**EXERCISE:** Reproduce, character for character, the entries from their opening line through the line with "match t_point <$>".

**TASK INPUT:**
(** Where a stretch of a router task meets the writer's session. *)
Definition shared_event (sw : Swarm) (wr : Writer) (e : SwarmEvent) : option Event :=
  match e with
  | SRun i _ _ =>
    match t_point <$> Swarm.w_tasks sw !! i with
    | Some (AtAdd _ index data) => Some (Add (Z.to_nat index) data)
    | Some (AtCount _ index data) => Some (Count (place index data (w_hand wr)))
    | Some (AtSend _ index data) => Some (Send (place index data (w_sending wr)))
    | _ => None
    end
  | _ => None
  end.

Section transfer.
Context `{Crypto} `{Os} (schedule : nat → list nat).
Variables (metadata : TorrentFile) (handler : MultiFileHandler) (dir : string).

(** The writer's end is [XBreak], a step of its own. *)
Definition transfer_step (x : Transfer) (e : TransferEvent) : option Transfer :=
  let write e := writer_step schedule metadata handler dir (x_writer x) e in
  match e with
  | XRouter SWriterGone => Some x
  | XRouter e =>
    wr ← match shared_event (x_swarm x) (x_writer x) e with
         | Some e' => write e'
         | None => Some (x_writer x)
         end;
    Some (mkTransfer (swarm_step (x_swarm x) e) wr)
  | XRecv => wr ← write Recv; Some (mkTransfer (x_swarm x) wr)
  | XTick => wr ← write Tick; Some (mkTransfer (x_swarm x) wr)
  | XTask i => wr ← write (TaskRun i); Some (mkTransfer (x_swarm x) wr)
  | XBreak =>
    wr ← write Break;
    Some (mkTransfer (if w_running wr then x_swarm x else swarm_step (x_swarm x) SWriterGone) wr)
  end.

Definition transfer_run (x : Transfer) (es : list TransferEvent) : option Transfer :=
  foldl (λ acc e, x ← acc; transfer_step x e) (Some x) es.
End transfer.

Definition transfer_new (world : World) (bitfield : BitField) : Transfer :=
  mkTransfer (swarm_new bitfield) (writer_new world bitfield).

(** The request that completes when the [i]-th task runs. *)
Definition asked (sw : Swarm) (i pick : nat) : option Z :=
  t ← Swarm.w_tasks sw !! i;
  match t_point t with
  | AtLoop =>
    first ← head (t_in_flight t);
    Some (default first (t_in_flight t !! (pick mod length (t_in_flight t))))
  | _ => None
  end.

(** * The two states *)

(** The piece at a point, and the one a task has taken. *)
Definition point_piece (p : Point) : option (nat * list Z) :=
  match p with
  | AtPiece index data | AtAdd _ index data | AtClear _ index data | AtCount _ index data
  | AtSend _ index data => Some (Z.to_nat index, data)
  | _ => None
  end.
Definition hand_piece (t : DTask) : option (nat * list Z) :=
  match t_point t with
  | AtClear _ index data | AtCount _ index data => Some (Z.to_nat index, data)
  | _ => None
  end.
Definition sent_piece (t : DTask) : option (nat * list Z) :=
  match t_point t with AtSend _ index data => Some (Z.to_nat index, data) | _ => None end.
Definition hand_pieces (sw : Swarm) : list (nat * list Z) := omap hand_piece (Swarm.w_tasks sw).
Definition sent_pieces (sw : Swarm) : list (nat * list Z) := omap sent_piece (Swarm.w_tasks sw).

Record coupled (sw : Swarm) (wr : Writer) : Prop := {
  cp_bitfield : Download.w_bitfield wr = Swarm.w_bitfield sw;
  cp_hand : w_hand wr ≡ₚ hand_pieces sw;
  cp_sending : w_sending wr ≡ₚ sent_pieces sw;
  cp_running : w_running wr = w_receiving sw;
}.

(** Steps of the router that touch neither the bit field nor a piece in hand. *)
Definition same_pieces (sw sw' : Swarm) : Prop :=
  Swarm.w_bitfield sw' = Swarm.w_bitfield sw ∧ w_receiving sw' = w_receiving sw ∧
  hand_pieces sw' ≡ₚ hand_pieces sw ∧ sent_pieces sw' ≡ₚ sent_pieces sw.

(** What a task has of the writer's. *)
Definition pieces_at (t : DTask) := (hand_piece t, sent_piece t).

Lemma pieces_at_inv t t' : pieces_at t = pieces_at t' →
  hand_piece t = hand_piece t' ∧ sent_piece t = sent_piece t'.
Proof. by intros [= ? ?]. Qed.

Lemma goto_pieces sw i t t0 p pls :
  Swarm.w_tasks sw !! i = Some t0 →
  pieces_at (mkTask (t_source t) (t_in_flight t) p) = pieces_at t0 →
  same_pieces sw (goto i t p (set_pipelines pls sw)).
Proof.
  intros Hi [Hh Hs]%pieces_at_inv. unfold same_pieces, hand_pieces, sent_pieces.
  cbn [goto Swarm.w_tasks Swarm.set_tasks set_pipelines]. split_and!; [done|done| |].
  - by rewrite (omap_insert_at hand_piece _ i t0), Hh, <-omap_remove_at.
  - by rewrite (omap_insert_at sent_piece _ i t0), Hs, <-omap_remove_at.
Qed.

Lemma goto_pieces' sw i t t0 p :
  Swarm.w_tasks sw !! i = Some t0 →
  pieces_at (mkTask (t_source t) (t_in_flight t) p) = pieces_at t0 →
  same_pieces sw (goto i t p sw).
Proof.
  replace sw with (set_pipelines (w_pipelines sw) sw) at 3 by (by destruct sw). apply goto_pieces.
Qed.

Lemma ends_pieces sw i t pls :
  Swarm.w_tasks sw !! i = Some t → pieces_at t = (None, None) →
  same_pieces sw (ends i (set_pipelines pls sw)).
Proof.
  intros Hi [= Hh Hs]. unfold same_pieces, hand_pieces, sent_pieces. split_and!; [done|done| |].
  - by rewrite (omap_remove_at hand_piece (Swarm.w_tasks sw) i t), Hh.
  - by rewrite (omap_remove_at sent_piece (Swarm.w_tasks sw) i t), Hs.
Qed.

Lemma ends_pieces' sw i t :
  Swarm.w_tasks sw !! i = Some t → pieces_at t = (None, None) → same_pieces sw (ends i sw).
Proof.
  replace sw with (set_pipelines (w_pipelines sw) sw) at 3 by (by destruct sw). apply ends_pieces.
Qed.

Lemma app_pieces sw pls peers t :
  pieces_at t = (None, None) →
  same_pieces sw (mkSwarm (w_mode sw) (Swarm.w_bitfield sw) peers pls (Swarm.w_tasks sw ++ [t])
    (w_writer sw) (w_lost sw) (w_receiving sw) (Swarm.w_pending sw)).
Proof.
  intros [= Hh Hs]. unfold same_pieces, hand_pieces, sent_pieces. cbn. rewrite !omap_app. cbn.
  by rewrite Hh, Hs, !app_nil_r.
Qed.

**TASK ANSWER:**
(** Where a stretch of a router task meets the writer's session. *)
Definition shared_event (sw : Swarm) (wr : Writer) (e : SwarmEvent) : option Event :=
  match e with
  | SRun i _ _ =>
    match t_point <$> Swarm.w_tasks sw !! i with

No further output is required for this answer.